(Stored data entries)
=== Begin Enclosure ===
(* ===== verification/Connect.v ===== *)
(** The program's two ends together: sshego's client, configured as [SSHConnect] does, with a
    server that is set up and asks for all factors as sshego's does. *)
From S2P Require Import Prelude.
From S2P Require Import GoStrings.
From S2P Require Import Wire.
From S2P Require Import UserDb.
From S2P Require Import Auth.
From S2P Require Import Keys.
From S2P Require Import AuthorizedKeys.
From S2P Require Import Negotiate.
From S2P Require Import Transport.
From S2P Require Import Kex.
From S2P Require Import ServerSetup.
From S2P Require Import Login.
From S2P Require Import ClientAuth.
From S2P Require Import ClientConn.
From S2P Require Import Conversation.

(** ** The first exchange with an honest server *)

Lemma read_frame first p t t' i : readOnePacket first p t = (t', i) ->
  sentInit t' = sentInit t /\ isServer t' = isServer t /\ Kex.clientVersion t' = Kex.clientVersion t /\ Kex.serverVersion t' = Kex.serverVersion t /\
  writeError t' = writeError t /\ mu t' = mu t /\ sessionID t' = sessionID t.
Proof. unfold readOnePacket, requestKeyExchange. repeat case_match; intros [= <- _]; by split_and!. Qed.

Definition newkeys : string := String (byte 21) "".

(** A new transport of a client. *)
Record fresh (t : handshakeTransport) : Prop := mkFresh {
  fr_role : isServer t = false;
  fr_init : sentInit t = None;
  fr_error : writeError t = None;
  fr_mu : mu t = false;
  fr_session : sessionID t = None;
}.

Section Honest.
Context (cb : PublicKey -> outcome unit) (s : peer) (t : handshakeTransport) (other : kexInit) (a : algorithms) (result : kexResult) (sent : list string).
Abbreviation own := (own_init (cookie s) t).
Abbreviation packet_of := (fun m => Marshal kexInitMsg (init_values m)).
Hypothesis Hfresh : fresh t.
Hypothesis Hpush : forall p, pushes s p = None.
Hypothesis Hfirst : first_packet s = Ok (packet_of other).
Hypothesis Htyped : typed_msg kexInitMsg (init_values other).
Hypothesis Hguess : FirstKexFollows other = false.
Hypothesis Hagree : findAgreedAlgorithms own other = Ok a.
Hypothesis Hkex : offers supportedKexAlgos (kex a) = true.
Hypothesis Hclient : Kex.client (with_callback cb (crypto s)) a (mkMagics (Kex.clientVersion t) (Kex.serverVersion t) (packet_of own) (packet_of other)) = (sent, Ok result).
Hypothesis Hciphers : forall b d, Kex.newPacketCipher _ (crypto s) b d = Ok tt.
Hypothesis Hanswer : Kex.answer _ (crypto s) = Ok newkeys.

Lemma honest_switch t2 : switch_keys (pushes s) (with_callback cb (crypto s)) a t2 = ([newkeys], Ok tt).
Proof.
  unfold switch_keys, prepareKeyChange. cbn [with_callback Kex.newPacketCipher]. rewrite !Hciphers. cbn [obind]. rewrite Hpush.
  cbn [with_callback Kex.answer]. rewrite Hanswer. reflexivity.
Qed.

Lemma honest_enter t2 : sentInit t2 = Some (own, packet_of own) -> isServer t2 = false -> sessionID t2 = None ->
  Kex.clientVersion t2 = Kex.clientVersion t -> Kex.serverVersion t2 = Kex.serverVersion t ->
  exists t3 sent3, enterKeyExchange (pushes s) (with_callback cb (crypto s)) (packet_of other) t2 = (t3, sent3, Ok tt) /\ mu t3 = mu t2 /\ sessionID t3 = Some (H_ result).
Proof.
  intros Hi Hs Hid Hcv Hsv. unfold enterKeyExchange, kex_inputs. rewrite Unmarshal_Marshal by done. cbn [obind]. rewrite init_of_init_values, Hi, Hs, Hagree.
  unfold choose_kex, guessed_wrong. rewrite Hguess. cbn [obind]. rewrite Hkex.
  change (isServer (set_agreed (Some a) t2)) with (isServer t2). rewrite Hs, Hcv, Hsv, Hclient. rewrite honest_switch.
  do 2 eexists. split; [reflexivity|]. split; [done|]. cbn. by rewrite Hid.
Qed.

Lemma honest_finish t3 : mu t3 = false -> exists t4 sent4, finish_kex (pushes s) false None t3 = Ok (t4, sent4) /\ sessionID t4 = sessionID t3.
Proof.
  intros Hm. unfold finish_kex. rewrite Hm. destruct (push_all _ _ _). do 2 eexists. split; [reflexivity|done].
Qed.

Lemma honest_exchange_ends : exists t', first_exchange cb s t = (t', Ok newkeys) /\ sessionID t' = Some (H_ result).
Proof.
  destruct Hfresh as [Hs Hi He Hm Hid]. unfold first_exchange, sendKexInit. rewrite Hm, Hi, Hpush, Hfirst. cbv beta iota zeta.
  set (t1 := set_sentInit (Some (own, packet_of own)) t).
  assert (recordWriteError None t1 = t1) as -> by (unfold recordWriteError; by destruct (writeError t1)).
  destruct (readOnePacket true (packet_of other) t1) as [t2 i] eqn:Er. destruct (read_frame _ _ _ _ _ Er) as (F1 & F2 & F3 & F4 & F5 & F6 & F7).
  destruct (read_first _ _ _ _ Er) as [->|[e ->]]; [|].
  - rewrite F5. change (writeError t1) with (writeError t). rewrite He.
    destruct (honest_enter t2) as (t3 & sent3 & -> & Hm3 & Hid3); [done|by rewrite F2|by rewrite F7|by rewrite F3|by rewrite F4|].
    destruct (honest_finish t3) as (t4 & sent4 & -> & Hid4); [by rewrite Hm3, F6|]. eexists. split; [reflexivity|].
    change (sessionID (resetReadThresholds t4)) with (sessionID t4). by rewrite Hid4.
  - exfalso. revert Er. unfold readOnePacket. rewrite (Marshal_eq kexInitMsg (init_values other) 20 []) by done.
    change (Kex.first_byte (String (byte 20) ?x) =? 20) with true. repeat case_match; discriminate.
Qed.
End Honest.

(** ** sshego's ends *)

Definition server_version : string := "SSH-2.0-OpenSSH_6.9".
Definition server_transport (ty : string) : handshakeTransport := newServerTransport (SetDefaults SetTripleConfig) packageVersion server_version [ty].
Definition client_transport : handshakeTransport := newClientTransport (SetDefaults cliCfg) packageVersion server_version None.
(** The first message of the server with a host key of type [ty]. *)
Definition server_init (cookie ty : string) : kexInit := own_init cookie (server_transport ty).

Lemma server_init_typed cookie ty : String.length cookie = 16%nat -> ty ∈ supportedHostKeyAlgos -> typed_msg kexInitMsg (init_values (server_init cookie ty)).
Proof.
  intros Hc H. do 16 (destruct cookie as [|? cookie]; [discriminate Hc|]). destruct cookie; [|discriminate Hc]. clear Hc.
  unfold supportedHostKeyAlgos in H. repeat (apply elem_of_cons in H as [->|H]; [|]); [..|by apply elem_of_nil in H].
  all: (split; [|vm_compute; reflexivity]); repeat (apply Forall2_cons; split); try (apply Forall2_nil; exact I); try exact I; try (vm_compute; reflexivity).
  all: try (vm_compute; split; congruence).
  all: (split; [vm_compute; congruence|]); vm_compute; repeat constructor.
Qed.

Section Connect.
Context (compare_hash : string -> string -> bool)
        (key_from_url : string -> outcome unit)
        (totp_validate : string -> string -> Z -> bool)
        (GenerateCode : string -> Z -> outcome string).
Context (ecMarshal : Z -> Z -> Z -> string) (ecUnmarshal : Z -> string -> option (Z * Z)).
Context (rsa_verify : Z -> Z -> string -> string -> error_)
        (dsa_verify : Z -> Z -> Z -> Z -> string -> Z -> Z -> bool)
        (ecdsa_verify : Z -> Z -> Z -> string -> Z -> Z -> bool)
        (ed25519_equation : string -> string -> string -> bool).
Context (encode_db encode_json : HostDbPersist -> string) (can_write : string -> bool).
Context (cfg : HostCfg).
Context (remoteAddr : string) (show_time : Z -> string).
Context (range : gset string -> list string).
(** The clocks of the server and of the client. *)
Context (server_clock : nat -> Z) (client_clock : instant -> Z).

(** What SSHConnect configures, with the callback of [KnownHosts] or another. *)
Definition ssh_config (user : string) (methods : list AuthMethod) (cb : HostKeyCallback) : ClientConfig :=
  mkClientConfig cliCfg true user methods (Some cb) "" None.

(** sshego's server as the client meets it: its version, its first message, the exchange and
    the packets of the login. *)
Definition ssh_server (cookie cookie' ty : string) (x : exchange PublicKey) (packets : list string) : peer :=
  mkPeer (server_version +:+ String "013" (String "010" "")) None false (fun _ => None) cookie
    (Ok (Marshal kexInitMsg (init_values (server_init cookie' ty)))) x packets.

(** What both ends hash of what they sent in the clear, and the algorithms they agree on. *)
Definition ssh_magics (cookie cookie' ty : string) : handshakeMagics :=
  mkMagics packageVersion server_version (Marshal kexInitMsg (init_values (own_init cookie client_transport)))
    (Marshal kexInitMsg (init_values (server_init cookie' ty))).
Definition ssh_algorithms (ty : string) : algorithms :=
  let d := mkDir gcmCipherID "hmac-sha2-256-etm@openssh.com" "none" in mkAlgs kexAlgoCurve25519SHA256 ty d d.

Lemma ssh_first_exchange cb cookie cookie' ty x packets sent result :
  String.length cookie' = 16%nat -> ty ∈ supportedHostKeyAlgos ->
  Kex.client (with_callback cb x) (ssh_algorithms ty) (ssh_magics cookie cookie' ty) = (sent, Ok result) ->
  (forall b d, Kex.newPacketCipher _ x b d = Ok tt) -> Kex.answer _ x = Ok newkeys ->
  exists t', first_exchange cb (ssh_server cookie cookie' ty x packets) client_transport = (t', Ok newkeys) /\ sessionID t' = Some (H_ result).
Proof.
  intros Hc Hty Hk Hci Ha.
  apply (honest_exchange_ends cb (ssh_server cookie cookie' ty x packets) client_transport (server_init cookie' ty) (ssh_algorithms ty) result sent); try done.
  - by apply server_init_typed.
  - by apply sshego_ends_agree.
Qed.

(** C3: The program connects. sshego's client, configured as SSHConnect does with the key on
    file, the passphrase and the one-time codes, meets sshego's server that asks for all of
    them and has a host key of any type. When the exchange on Curve25519 that both agree on
    gives a result which the client's callback accepts, NewClientConn ends with a connection:
    the server's login, for the session that the exchange names, accepts the user on what the
    client sends, and writes what the client reads. *)
Theorem sshego_connects addr remote cb cookie cookie' ty x sent_kex result user u signer algo email line pass toptUrl url code h :
  String.length cookie' = 16%nat -> ty ∈ supportedHostKeyAlgos ->
  Kex.client (with_callback (cb addr remote) x) (ssh_algorithms ty) (ssh_magics cookie cookie' ty) = (sent_kex, Ok result) ->
  (forall b d, Kex.newPacketCipher _ x b d = Ok tt) -> Kex.answer _ x = Ok newkeys ->
  two_factor cfg -> loginRE user = true -> AtomicUserMap.Get2 (Users (Persist h)) user = Some u ->
  wf_key ecMarshal ecUnmarshal (PublicKey_of signer) -> Type_ (PublicKey_of signer) = Ok algo -> isAcceptableAlgo algo = true ->
  comment_ok email = true -> public_file ecMarshal (PublicKey_of signer) email = Ok line -> files h !! PublicKeyPath u = Some line ->
  small_request user algo (keyBytes ecMarshal (PublicKey_of signer)) None ->
  restorable key_from_url u url -> MatchingHashAndPw compare_hash u pass = true -> toptUrl <> "" ->
  (forall i, answer_question key_from_url GenerateCode pass toptUrl (client_clock i) gauthChallenge = Ok (code i) /\
             0 < slen (code i) < 2 ^ 30 /\ forall n, totp_validate (code i) url (server_clock n) = true) ->
  slen user < 2 ^ 30 -> slen pass < 2 ^ 30 -> slen (last_login show_time u) < 2 ^ 30 ->
  exists packets tr h' c,
    NewClientConn ecMarshal (fun _ _ => None) range addr remote
      (ssh_config user (client_methods key_from_url GenerateCode client_clock (Some signer) pass toptUrl) cb) (ssh_server cookie cookie' ty x packets) =
      (Ok c, false, tr) /\
    c_user c = user /\ c_sessionID c = H_ result /\ c_serverVersion c = server_version /\
    serverHandshake compare_hash key_from_url totp_validate ecMarshal ecUnmarshal rsa_verify dsa_verify ecdsa_verify ed25519_equation
      encode_db encode_json can_write cfg remoteAddr (H_ result) show_time (fun _ _ => None) server_clock (ClientAuth.sent tr) h = (mkAttempt true true, h', Ok user, packets).
Proof.
  intros Hc Hty Hk Hci Han H2 HL HU Hw Ht Ha Hcm Hf Hp Hs Hr Hpw Hurl Hcode Hu Hpass Hlast.
  destruct (two_factor_run compare_hash key_from_url totp_validate GenerateCode ecMarshal ecUnmarshal rsa_verify dsa_verify ecdsa_verify ed25519_equation
    encode_db encode_json can_write cfg remoteAddr (H_ result) show_time range server_clock client_clock user u signer algo email line pass toptUrl url code h
    H2 HL HU Hw Ht Ha Hcm Hf Hp Hs Hr Hpw Hurl Hcode Hu Hpass Hlast) as (packets & tr & h' & Hrun & Hserve & _).
  destruct (ssh_first_exchange (cb addr remote) cookie cookie' ty x packets sent_kex result Hc Hty Hk Hci Han) as (t' & Ex & Hid).
  exists packets, tr, h'. eexists. split; [|split; [|split; [|split; [|exact Hserve]]]].
  - set (p := ssh_server cookie cookie' ty x packets) in *.
    assert (exchangeVersions packageVersion (stream_ p) (write_version p) = (packageVersion +:+ String "013" nl, "", Ok server_version)) as Ev by (vm_compute; reflexivity).
    unfold NewClientConn. cbn [with_defaults ssh_config HostKeyCallback_ Halt negb]. unfold clientHandshake. cbn [with_defaults ssh_config ClientVersion Config_ HostKeyAlgorithms User Auth_].
    change (if ("" =? "")%string then packageVersion else "") with packageVersion. rewrite Ev. cbv iota beta. change (stopped p) with false. cbv iota zeta. fold client_transport.
    rewrite Ex. change (waitSession (Ok newkeys)) with (Ok tt : outcome unit). cbv iota beta. rewrite Hid. cbn [default id]. change (login p) with packets. rewrite Hrun. cbn [obind trace]. reflexivity.
  - done.
  - done.
  - done.
Qed.
End Connect.

(** ** A concrete connection *)

Definition demo_crypto : exchange PublicKey := crypto (demo_peer demo_key).
Definition demo_result : kexResult := mkResult "hash" "host key" (appendString (appendString "" "fmt") "sig").

Lemma sshego_connects_witness :
  exists packets tr h' c,
    NewClientConn demo_ecMarshal (fun _ _ => None) demo_range "host:22" "10.0.0.1:22"
      (ssh_config "bob" (client_methods (fun _ => Ok tt) demo_code (fun _ => 0) (Some demo_signer) "beer" "otpauth://totp/bob") demo_callback)
      (ssh_server demo_cookie demo_cookie "ssh-ed25519" demo_crypto packets) = (Ok c, false, tr) /\
    c_user c = "bob" /\ c_sessionID c = H_ demo_result /\ c_serverVersion c = server_version /\
    serverHandshake demo_check (fun _ => Ok tt) demo_validate demo_ecMarshal demo_ecUnmarshal (fun _ _ _ _ => None)
      (fun _ _ _ _ _ _ _ => false) (fun _ _ _ _ _ _ => false) demo_ed_verify demo_encode demo_encode (fun _ => true)
      demo_cfg "10.0.0.1:9999" (H_ demo_result) demo_show (fun _ _ => None) (fun _ => 2000) (ClientAuth.sent tr) demo_host =
      (mkAttempt true true, h', Ok "bob", packets).
Proof.
  apply (sshego_connects demo_check (fun _ => Ok tt) demo_validate demo_code demo_ecMarshal demo_ecUnmarshal (fun _ _ _ _ => None)
      (fun _ _ _ _ _ _ _ => false) (fun _ _ _ _ _ _ => false) demo_ed_verify demo_encode demo_encode (fun _ => true)
      demo_cfg "10.0.0.1:9999" demo_show demo_range (fun _ => 2000) (fun _ => 0)
      "host:22" "10.0.0.1:22" demo_callback demo_cookie demo_cookie "ssh-ed25519" demo_crypto [] demo_result
      "bob" demo_user demo_signer KeyAlgoED25519 "bob@b" demo_line "beer" "otpauth://totp/bob" (TOTPorig demo_user) (fun _ => "123456") demo_host).
  19: { intros i. split; [reflexivity|]. split; [split; reflexivity|intros n; reflexivity]. }
  2: { unfold supportedHostKeyAlgos. set_solver. }
  4: { reflexivity. }
  3: { intros b d. reflexivity. }
  all: try (vm_compute; reflexivity).
  all: try discriminate.
  all: try exact I.
  - split; [reflexivity|split; reflexivity].
  - split; [vm_compute; reflexivity|intros _; reflexivity].
Defined.
(** * batch_ocr_pipeline: a shallow embedding of the batch OCR script

    The script splits a PDF into page chunks, classifies every chunk as
    text-bearing or scanned, extracts the text of the former directly and
    sends the latter through a remote batch OCR service, then merges all
    the text into one output file.

    The embedding follows [batch_ocr_pipeline.py] function by function.
    Python values are an inductive type, strings are lists of code points,
    the file system is a finite map, and every effect (HTTP call, sleep,
    console message, file write) is recorded in a chronological trace.
    The libraries the script calls (PyPDF2, pdfminer, requests, json) and
    the codec of the locale are oracles collected in one record.

    Modelling choices: the disk itself does not fail (no full disk, no
    missing permission), while the text-mode write of the final output
    can: it raises when the text cannot be encoded; paths are joined
    as on POSIX; the progress bars of tqdm are left out; console messages
    are recorded by kind, not by their text; the only unbounded loop, the
    status poll, is given a fuel argument, and running out of fuel is a
    third outcome next to returning and raising. *)

From Stdlib Require Import ZArith List Lia Bool Ascii String.
From Stdlib Require Import DecimalString DecimalZ.
From Stdlib Require Import SpecFloat.
From stdpp Require Import gmap list.

Set Warnings "-register-all".
Local Open Scope Z_scope.

(** ** Strings

    A Python [str] is a sequence of Unicode code points. *)

Abbreviation str := (list N).

(** An ASCII literal of the source. *)
Definition lit (s : string) : str :=
  List.map N_of_ascii (list_ascii_of_string s).

(** [str(n)] for an int, as used by the f-strings [f"chunk_{i+1}"]. *)
Definition dec (z : Z) : str :=
  lit (NilZero.string_of_int (Z.to_int z)).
=== End Enclosure ===
## ABOUT THIS EXERCISE
Give back exactly the lines above, from the line containing "cbn [with_callback Kex.answer]." through the line containing "Kex.clientVersion t2 = Kex.clientVersion", with both end lines and nothing more.

## RESPONSE
  cbn [with_callback Kex.answer]. rewrite Hanswer. reflexivity.
Qed.

Lemma honest_enter t2 : sentInit t2 = Some (own, packet_of own) -> isServer t2 = false -> sessionID t2 = None ->
  Kex.clientVersion t2 = Kex.clientVersion t -> Kex.serverVersion t2 = Kex.serverVersion t ->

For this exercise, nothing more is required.